DATA FOR THIS EXERCISE START
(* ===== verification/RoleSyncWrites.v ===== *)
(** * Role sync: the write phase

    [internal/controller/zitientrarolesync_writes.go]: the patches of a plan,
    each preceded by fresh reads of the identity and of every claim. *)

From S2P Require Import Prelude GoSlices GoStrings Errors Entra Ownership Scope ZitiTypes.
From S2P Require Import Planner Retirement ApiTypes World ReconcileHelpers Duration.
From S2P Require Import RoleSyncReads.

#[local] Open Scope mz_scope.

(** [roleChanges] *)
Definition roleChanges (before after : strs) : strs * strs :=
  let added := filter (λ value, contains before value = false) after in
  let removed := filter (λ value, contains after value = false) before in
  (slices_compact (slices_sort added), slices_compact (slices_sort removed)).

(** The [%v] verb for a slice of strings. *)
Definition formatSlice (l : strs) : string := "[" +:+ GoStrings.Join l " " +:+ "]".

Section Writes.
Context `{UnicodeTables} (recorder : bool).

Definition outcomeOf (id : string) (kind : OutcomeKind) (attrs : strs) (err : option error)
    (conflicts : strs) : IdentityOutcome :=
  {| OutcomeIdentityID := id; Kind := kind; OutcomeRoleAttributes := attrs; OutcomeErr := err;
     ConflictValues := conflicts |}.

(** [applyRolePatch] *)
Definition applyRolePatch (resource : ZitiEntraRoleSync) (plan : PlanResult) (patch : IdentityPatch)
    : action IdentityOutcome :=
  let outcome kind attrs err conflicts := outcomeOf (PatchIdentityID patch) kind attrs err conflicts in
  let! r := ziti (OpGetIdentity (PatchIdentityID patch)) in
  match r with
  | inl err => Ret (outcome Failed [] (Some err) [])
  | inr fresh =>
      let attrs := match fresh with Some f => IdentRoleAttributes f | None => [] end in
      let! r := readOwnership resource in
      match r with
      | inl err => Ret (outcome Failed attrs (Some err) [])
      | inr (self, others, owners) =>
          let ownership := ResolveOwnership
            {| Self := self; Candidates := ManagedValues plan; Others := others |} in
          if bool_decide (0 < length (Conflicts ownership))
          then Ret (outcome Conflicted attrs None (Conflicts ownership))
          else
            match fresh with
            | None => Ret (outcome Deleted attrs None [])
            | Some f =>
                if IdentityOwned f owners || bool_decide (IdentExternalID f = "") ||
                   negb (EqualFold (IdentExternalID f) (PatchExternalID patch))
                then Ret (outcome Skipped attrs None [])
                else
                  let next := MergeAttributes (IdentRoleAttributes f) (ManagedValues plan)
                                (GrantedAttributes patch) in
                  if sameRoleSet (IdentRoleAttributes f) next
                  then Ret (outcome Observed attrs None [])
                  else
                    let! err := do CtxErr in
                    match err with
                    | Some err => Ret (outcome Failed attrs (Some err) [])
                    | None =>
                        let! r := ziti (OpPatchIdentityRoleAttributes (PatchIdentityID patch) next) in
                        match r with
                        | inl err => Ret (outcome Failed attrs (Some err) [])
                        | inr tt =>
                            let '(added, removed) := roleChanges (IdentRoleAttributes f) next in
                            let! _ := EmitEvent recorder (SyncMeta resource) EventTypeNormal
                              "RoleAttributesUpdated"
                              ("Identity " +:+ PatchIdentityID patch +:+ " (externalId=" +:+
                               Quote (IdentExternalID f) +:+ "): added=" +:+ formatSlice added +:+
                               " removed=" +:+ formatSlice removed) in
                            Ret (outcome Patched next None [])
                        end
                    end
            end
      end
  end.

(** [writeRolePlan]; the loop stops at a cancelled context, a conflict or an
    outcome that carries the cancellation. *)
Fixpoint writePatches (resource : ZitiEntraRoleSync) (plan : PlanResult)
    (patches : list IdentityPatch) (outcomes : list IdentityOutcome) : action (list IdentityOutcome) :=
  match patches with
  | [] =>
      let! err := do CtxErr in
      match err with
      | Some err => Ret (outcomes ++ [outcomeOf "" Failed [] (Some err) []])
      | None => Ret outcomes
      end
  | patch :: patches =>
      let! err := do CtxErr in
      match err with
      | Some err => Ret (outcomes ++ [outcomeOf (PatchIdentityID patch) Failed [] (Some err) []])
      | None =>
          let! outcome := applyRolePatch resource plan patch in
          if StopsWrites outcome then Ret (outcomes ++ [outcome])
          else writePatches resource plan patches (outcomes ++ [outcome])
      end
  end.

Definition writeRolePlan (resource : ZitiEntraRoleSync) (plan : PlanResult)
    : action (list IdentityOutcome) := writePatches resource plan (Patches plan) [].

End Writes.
DATA FOR THIS EXERCISE END
An exact copy of every entry is what is needed here.

(* ===== verification/RoleSyncWrites.v ===== *)
(** * Role sync: the write phase

    [internal/controller/zitientrarolesync_writes.go]: the patches of a plan,
    each preceded by fresh reads of the identity and of every claim. *)

From S2P Require Import Prelude GoSlices GoStrings Errors Entra Ownership Scope ZitiTypes.
From S2P Require Import Planner Retirement ApiTypes World ReconcileHelpers Duration.
From S2P Require Import RoleSyncReads.

#[local] Open Scope mz_scope.

(** [roleChanges] *)
Definition roleChanges (before after : strs) : strs * strs :=
  let added := filter (λ value, contains before value = false) after in
  let removed := filter (λ value, contains after value = false) before in
  (slices_compact (slices_sort added), slices_compact (slices_sort removed)).

(** The [%v] verb for a slice of strings. *)
Definition formatSlice (l : strs) : string := "[" +:+ GoStrings.Join l " " +:+ "]".

Section Writes.
Context `{UnicodeTables} (recorder : bool).

Definition outcomeOf (id : string) (kind : OutcomeKind) (attrs : strs) (err : option error)
    (conflicts : strs) : IdentityOutcome :=
  {| OutcomeIdentityID := id; Kind := kind; OutcomeRoleAttributes := attrs; OutcomeErr := err;
     ConflictValues := conflicts |}.

(** [applyRolePatch] *)
Definition applyRolePatch (resource : ZitiEntraRoleSync) (plan : PlanResult) (patch : IdentityPatch)
    : action IdentityOutcome :=
  let outcome kind attrs err conflicts := outcomeOf (PatchIdentityID patch) kind attrs err conflicts in
  let! r := ziti (OpGetIdentity (PatchIdentityID patch)) in
  match r with
  | inl err => Ret (outcome Failed [] (Some err) [])
  | inr fresh =>
      let attrs := match fresh with Some f => IdentRoleAttributes f | None => [] end in
      let! r := readOwnership resource in
      match r with
      | inl err => Ret (outcome Failed attrs (Some err) [])
      | inr (self, others, owners) =>
          let ownership := ResolveOwnership
            {| Self := self; Candidates := ManagedValues plan; Others := others |} in
          if bool_decide (0 < length (Conflicts ownership))
          then Ret (outcome Conflicted attrs None (Conflicts ownership))
          else
            match fresh with
            | None => Ret (outcome Deleted attrs None [])
            | Some f =>
                if IdentityOwned f owners || bool_decide (IdentExternalID f = "") ||
                   negb (EqualFold (IdentExternalID f) (PatchExternalID patch))
                then Ret (outcome Skipped attrs None [])
                else
                  let next := MergeAttributes (IdentRoleAttributes f) (ManagedValues plan)
                                (GrantedAttributes patch) in
                  if sameRoleSet (IdentRoleAttributes f) next
                  then Ret (outcome Observed attrs None [])
                  else
                    let! err := do CtxErr in
                    match err with
                    | Some err => Ret (outcome Failed attrs (Some err) [])
                    | None =>
                        let! r := ziti (OpPatchIdentityRoleAttributes (PatchIdentityID patch) next) in
                        match r with
                        | inl err => Ret (outcome Failed attrs (Some err) [])
                        | inr tt =>
                            let '(added, removed) := roleChanges (IdentRoleAttributes f) next in
                            let! _ := EmitEvent recorder (SyncMeta resource) EventTypeNormal
                              "RoleAttributesUpdated"
                              ("Identity " +:+ PatchIdentityID patch +:+ " (externalId=" +:+
                               Quote (IdentExternalID f) +:+ "): added=" +:+ formatSlice added +:+
                               " removed=" +:+ formatSlice removed) in
                            Ret (outcome Patched next None [])
                        end
                    end
            end
      end
  end.

(** [writeRolePlan]; the loop stops at a cancelled context, a conflict or an
    outcome that carries the cancellation. *)
Fixpoint writePatches (resource : ZitiEntraRoleSync) (plan : PlanResult)
    (patches : list IdentityPatch) (outcomes : list IdentityOutcome) : action (list IdentityOutcome) :=
  match patches with
  | [] =>
      let! err := do CtxErr in
      match err with
      | Some err => Ret (outcomes ++ [outcomeOf "" Failed [] (Some err) []])
      | None => Ret outcomes
      end
  | patch :: patches =>
      let! err := do CtxErr in
      match err with
      | Some err => Ret (outcomes ++ [outcomeOf (PatchIdentityID patch) Failed [] (Some err) []])
      | None =>
          let! outcome := applyRolePatch resource plan patch in
          if StopsWrites outcome then Ret (outcomes ++ [outcome])
          else writePatches resource plan patches (outcomes ++ [outcome])
      end
  end.

Definition writeRolePlan (resource : ZitiEntraRoleSync) (plan : PlanResult)
    : action (list IdentityOutcome) := writePatches resource plan (Patches plan) [].

End Writes.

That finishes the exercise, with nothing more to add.